Działanie: niewiarygodne, do tego produktu do jego zakupy zabierałam się przez ogrom czasu. Miałam dużo zmartwień jak obawa przez zapchaniem,wysypem, ogólnym pogorszeniem stanu cery. Zupełnie niepotrzebnie, po odpowiednim dobraniu właściwego oprocentowania oleju oliwy z oliwek i oleju laurowego takie zmartwienia nie mają żadnego pokrycia. Mydełko wytwarza delikatną pianę, przyjemnie myję się nią twarz, po odpowiedniej wprawie i nie wprowadzaniu go do oczu podczas zmywania wodą. W żaden sposób nie przesusza cery,pozostawia ją nawilżoną i mięciutką (spokojnie nadaje się do używania zimą!), delikatnie ją rozjaśnia. Świetnie domywa pozostałości makijażu. Do tego przy regularnym stosowaniu ogranicza przetłuszczanie się skóry( zmniejsza je i jest to wyczuwalne), zwęża też minimalnie pory oraz występowanie większych niespodzianek.
Dostępność: internet, mydlarnie naturalne
Cena: 45 -50 zł ,cena zależy od procentu danego oleju. Uważajcie na podróbki po 20 parę złotych,nie dajcie się nabrać!!

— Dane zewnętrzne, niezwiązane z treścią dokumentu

Lemma deleteTask_removes_first_witness :
  tasks (snd (deleteTask offline (JStr "b") (holding [a_local; b_local; a_stale])))
    = [a_local; a_stale] /\
  fst (deleteTask offline (JStr "b") (holding [a_local; b_local; a_stale]))
    = Ok b_local.
Proof.
  assert (Forall (fun x => nullish x = false) [a_local]) as N
    by (repeat constructor).
  assert (Forall (fun x => has_id (JStr "b") x = false) [a_local]) as F
    by (repeat constructor).
  pose proof (deleteTask_removes_first offline offline_frame (JStr "b")
                (holding [a_local; b_local; a_stale]) [a_local] [a_stale]
                b_local eq_refl N F eq_refl eq_refl) as R.
  cbv zeta in R. destruct R as [Et Er]. split; [exact Et|].
  assert (fst (saveTasks ([a_local] ++ [a_stale])
                 (set_tasks ([a_local] ++ [a_stale])
                    (holding [a_local; b_local; a_stale]))) = Ok tt) as Es
    by (vm_compute; reflexivity).
  rewrite Es in Er. exact Er.
Defined.

Lemma create_then_find_and_delete_witness :
  exists t w1,
    createTask (JObj [("title", JStr "new")]) (holding [a_local]) = (Ok t, w1) /\
    getTask (id_of t) w1 = (Ok t, w1) /\
    tasks (snd (deleteTask offline (id_of t) w1)) = [a_local].
Proof.
  destruct (createTask (JObj [("title", JStr "new")]) (holding [a_local]))
    as [[t|e] w1] eqn:E.
  - exists t, w1. split; [reflexivity|].
    assert (Ok t = Ok (created_task (holding [a_local])
                         (JObj [("title", JStr "new")]))) as Et.
    { change (Ok t) with (fst (Ok t, w1)). rewrite <- E. reflexivity. }
    injection Et as ->.
    assert (Forall (fun x => nullish x = false) (tasks (holding [a_local])))
      as N by (repeat constructor).
    assert (Forall (fun x =>
              has_id (id_of (created_task (holding [a_local])
                               (JObj [("title", JStr "new")]))) x = false)
              (tasks (holding [a_local]))) as F by (repeat constructor).
    pose proof (create_then_find_and_delete offline offline_frame
                  (JObj [("title", JStr "new")]) (holding [a_local]) w1 _
                  E N F) as (_ & Eg & Ed).
    split; [exact Eg|exact Ed].
  - exfalso.
    assert (Throw e = Ok (created_task (holding [a_local])
                            (JObj [("title", JStr "new")]))) as Et.
    { change (Throw e) with (fst (@Throw JSValue e, w1)). rewrite <- E.
      reflexivity. }
    discriminate.
Defined.
(** X19.  Whatever the model does short of raising outside [Exception],
    [summarize_event] returns a summary when each of the first three
    articles has a title: the summary of the model, or a neutral one of
    low confidence that counts every article given. *)
Theorem summarize_event_returns
  (api_key : str)
  (ai_summary : str -> str -> list news_item -> option Q
                -> outcome EventSummary)
  (t d : str) (articles : list news_item) (price : option Q) :
  Forall has_title (firstn 3 articles) ->
  (forall e, ai_summary t d articles price <> Raise (PyBaseException e)) ->
  exists s,
    summarize_event api_key ai_summary t d articles price = Return s /\
    (ai_summary t d articles price = Return s \/
     canned (length articles) s).
Proof.
  intros H Hb.
  destruct (fallback_summary_returns_aux t articles H) as (s & E & C).
  unfold summarize_event. destruct api_key as [|c k].
  - exists s. split; [exact E | right; exact C].
  - destruct articles as [|a articles].
    + eexists; split; [reflexivity|]. right. repeat split.
    + destruct (ai_summary t d (a :: articles) price) as [s'|[e|e]] eqn:Ea.
      * exists s'. split; [reflexivity | left; reflexivity].
      * exists s. split; [exact E | right; exact C].
      * exfalso. apply (Hb e). reflexivity.
Qed.

Lemma summarize_event_returns_witness :
  exists s,
    summarize_event (lit "sk-test") failing_model
      (lit "Elon Musk buys Twitter") [] elon_items None = Return s /\
    sources_used s = 5.
Proof.
  assert (H : Forall has_title (firstn 3 elon_items)).
  { repeat constructor; discriminate. }
  destruct (summarize_event_returns (lit "sk-test") failing_model
              (lit "Elon Musk buys Twitter") [] elon_items None H)
    as (s & E & [C | (_ & _ & C)]).
  - intros e. discriminate.
  - discriminate.
  - exists s. split; [exact E | exact C].
Defined.

(** ** The news route *)

Lemma clears_two (s : ScoredArticle) :
  clears 2 s = true -> (2 <= score s)%Z.
Proof.
  unfold clears. intros H. apply Qle_bool_iff in H.
  change 2%Q with (inject_Z 2) in H. rewrite <- Zle_Qle in H. exact H.
Qed.

Lemma Sorted_map_score (l : list ScoredArticle) :
  Sorted score_ge l -> Sorted Z.ge (map score l).
Proof.
  induction 1 as [|x l Hs IH Hh]; simpl; constructor; [exact IH|].
  destruct Hh as [|y l Hxy]; simpl; constructor.
  unfold score_ge in Hxy. lia.
Qed.

Section NewsRouteFacts.

Variable get_event_by_slug : str -> outcome (option Event).
Variable search_everything :
  str -> Z -> Z -> str -> Z -> outcome (list Article * Z).
Variable clock : nat -> Z.
Variable validation_error : ScoredArticle -> str.

Lemma article_responses_ok (ranked : list ScoredArticle)
  (body : list ArticleResponse) :
  article_responses validation_error ranked = Return body ->
  map relevance_score body = map score ranked /\
  map (fun r => Some (r_title r)) body
    = map (fun sa => title (article sa)) ranked /\
  map (fun r => Some (r_source_name r)) body
    = map (fun sa => source_name (article sa)) ranked.
Proof.
  revert body; induction ranked as [|sa ranked IH]; intros body;
    cbn [article_responses].
  - intros H; injection H as <-. repeat split.
  - unfold article_response.
    destruct (source_name (article sa)) as [s|] eqn:Es; [|discriminate].
    destruct (title (article sa)) as [t|] eqn:Et; [|discriminate].
    destruct (url (article sa)) as [u|] eqn:Eu; [|discriminate].
    cbn [bind].
    destruct (article_responses validation_error ranked) as [rs|e];
      [|discriminate].
    cbn [bind]. intros H; injection H as <-.
    destruct (IH rs eq_refl) as (A & B & C).
    cbn [map relevance_score r_title r_source_name].
    rewrite A, B, C, Es, Et. repeat split.
Qed.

Dla kogo? Dla osób które żele podrażniają, bądź najzwyczajniej szukają odmiany. Zależy im na oczyszczeniu,ale nie wysuszeniu cery , lubią naturalne produkty ,borykają się z przetłuszczającą się nadmiernie skórą czy trądzikiem.
Mam w zapasach mydełko Aleppo. Zacznę je używać jak tylko skończy mi się mydło węglowe :).